Posted in Articles, Biography, Interviews, Media Archive, United States on 2015-11-17 19:32Z by Steven

Amber Guild of Collins: Call Out the Elephant in the Room

The New York Times
2015-11-14

Adam Bryant, Corner Office Columnist and Deputy Science Editor

This interview with Amber Guild, president of Collins, a brand consultancy, was conducted and condensed by Adam Bryant.

Q. What were some early influences for you?

A. I grew up in two different homes. I had my father’s home in New Jersey and my mother’s home in New York City.

Tell me more about your parents.

They never married. They became good friends, had me and then they separated. My dad later moved out to New Jersey with my stepmom, and my mother was in New York. Both were very politically active. I probably went to my first demonstration before I could walk. We were always protesting something or other at a rally.

And I grew up in these two different cultural households. My dad’s household was all white, and my mother and my two older sisters are black. I’m the only one who’s biracial. So I found myself always being a bridge in terms of culture and different classes.

In my home in the city, we were poor.
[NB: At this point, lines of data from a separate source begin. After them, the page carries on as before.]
(* ===== verification/SeamWords.v ===== *)
(** * SeamWords: comparing the words of two chunks

    Models, of [crates/vsift-domain/src/asr.rs], the comparison of the words
    that two recognitions of the same speech wrote: normalised words, runs of
    words that are the same speech, the words shared at a seam, and a text
    that loops on its own words. *)

From Stdlib Require Import Ascii.
From S2P Require Import Prelude.
From S2P Require Import Text.
From S2P Require Import Chars.
From S2P Require Import Cues.

Definition MAX_LOOP_UNIT_WORDS : nat := 4.
Definition MIN_LOOP_REPEATS : nat := 8.
Definition MIN_SEAM_DUPLICATE_WORDS : nat := 2.
Definition MIN_FUZZY_SEAM_WORDS : nat := 4.

Definition space_char : ascii := " "%char.

Section Words.
Context `{UnicodeTables}.

Definition normalized_words (s : text) : list text :=
  filter (fun w => w <> [])
    ((fun word => concat (to_lowercase <$> filter (fun c => is_alphanumeric c = true) word))
       <$> split_whitespace s).

(** Whether two equally long runs of words are the same speech. *)
Definition same_seam_words (one other : list text) : bool :=
  if negb (length one =? length other)%nat then false
  else
    let different := length (filter (fun p => p.1 <> p.2) (zip one other)) in
    if (different =? 0)%nat then true
    else (different =? 1)%nat && (MIN_FUZZY_SEAM_WORDS <=? length one)%nat
         && bool_decide (head one = head other) && bool_decide (last one = last other).

(** [slice::windows] of a size that is not zero. *)
Fixpoint windows {A : Type} (size : nat) (l : list A) : list (list A) :=
  match l with
  | [] => []
  | _ :: rest => if (size <=? length l)%nat then take size l :: windows size rest else []
  end.

(** The lengths the code tries, the longest first. *)
Definition seam_lengths (earlier later : list text) : list nat :=
  let most := Nat.min (length earlier) (length later) in
  reverse (seq MIN_SEAM_DUPLICATE_WORDS (S most - MIN_SEAM_DUPLICATE_WORDS)).

Definition shared_seam_words (earlier later : list text) : nat :=
  if (MIN_SEAM_DUPLICATE_WORDS <=? length later)%nat
     && existsb (fun window => same_seam_words window later) (windows (length later) earlier)
  then length later
  else default 0%nat
         (find (fun length' => same_seam_words (drop (length earlier - length') earlier)
                                 (take length' later)) (seam_lengths earlier later)).

(** A word with a letter or digit counts. *)
Definition word_counts (word : list text) : bool := existsb is_alphanumeric word.

Fixpoint drop_counted (count : nat) (words : list (list text)) : list (list text) :=
  match words with
  | [] => []
  | word :: rest =>
      match count with
      | O => words
      | S count' => drop_counted (if word_counts word then count' else count) rest
      end
  end.

Definition without_leading_words (s : text) (count : nat) : option CueText.t :=
  let rest := drop_counted count (split_whitespace s) in
  if negb (existsb word_counts rest) then None
  else
    let joined := join_with space_char ((fun word => concat word) <$> rest) in
    result_ok (CueText.new joined joined).

(** The scan of [loops_on_its_own_words] for one unit: [streak] equal pairs in
    a row make [streak + unit] words. *)
Fixpoint loop_found (unit total streak : nat) (pairs : list (text * text)) : bool :=
  match pairs with
  | [] => false
  | (word, later) :: rest =>
      let streak := if bool_decide (word = later) then S streak else O in
      let looped := (streak + unit)%nat in
      ((MIN_LOOP_REPEATS <=? looped / unit) && (total <=? looped * 2))%nat
      || loop_found unit total streak rest
  end.

Definition loops_on_words (words : list text) : bool :=
  existsb (fun unit => loop_found unit (length words) 0 (zip words (drop unit words)))
    (seq 1 MAX_LOOP_UNIT_WORDS).
End Words.

(** ** Facts *)

Lemma same_seam_words_length one other : same_seam_words one other = true -> length one = length other.
Proof.
  unfold same_seam_words. destruct (length one =? length other)%nat eqn:E; [|done].
  by apply Nat.eqb_eq in E.
Qed.

Lemma windows_spec {A} size (l w : list A) :
  (0 < size)%nat -> w ∈ windows size l -> exists before after, l = before ++ w ++ after /\ length w = size.
Proof.
  intros Hs. induction l as [|a l IH]; [by intros ?%not_elem_of_nil|]. cbn [windows].
  destruct (size <=? length (a :: l))%nat eqn:E; [|by intros ?%not_elem_of_nil].
  apply Nat.leb_le in E. rewrite elem_of_cons. intros [->|Hw].
  - exists [], (drop size (a :: l)). cbn [app]. split; [by rewrite take_drop|].
    rewrite length_take. lia.
  - destruct (IH Hw) as (before & after & -> & Hl). by exists (a :: before), after.
Qed.

(** Shared words are at least two, no more than the later text has, and are
    said by a run of words of the earlier one: at its end, unless they are all
    of the later text. *)
Lemma shared_seam_words_spec earlier later n :
  shared_seam_words earlier later = n -> n <> 0%nat ->
  (MIN_SEAM_DUPLICATE_WORDS <= n <= length later)%nat
  /\ exists before said after, earlier = before ++ said ++ after
     /\ same_seam_words said (take n later) = true /\ (after = [] \/ n = length later).
Proof.
  unfold shared_seam_words. destruct (_ && _) eqn:E.
  - intros <- _. bool_prop. apply Nat.leb_le in H. apply existsb_exists in H0 as (w & Hw & Hs).
    apply list_elem_of_In in Hw. unfold MIN_SEAM_DUPLICATE_WORDS in *.
    apply windows_spec in Hw as (before & after & -> & Hl); [|lia].
    split; [lia|]. exists before, w, after. split; [done|]. rewrite take_ge by lia. by split; [|right].
  - destruct (find _ _) as [k|] eqn:Ef; [|by intros <-]. intros <- _. cbn [default].
    apply find_some in Ef as [Hk Hs]. apply list_elem_of_In in Hk. unfold seam_lengths in Hk.
    rewrite elem_of_reverse, elem_of_seq in Hk. cbn. split; [lia|].
    exists (take (length earlier - k) earlier), (drop (length earlier - k) earlier), [].
    rewrite app_nil_r, take_drop. split; [done|]. by split; [|left].
Qed.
My dad’s household was working-class, but there was always food on the table. Growing up with those two very distinct experiences started to form my relationship with the world and with people in different communities, and seeing both differences and similarities.

Then, to top it all off, I ended up getting a scholarship to boarding school in Connecticut when I was 14, which was another radically different culture and experience…

Read the entire interview here.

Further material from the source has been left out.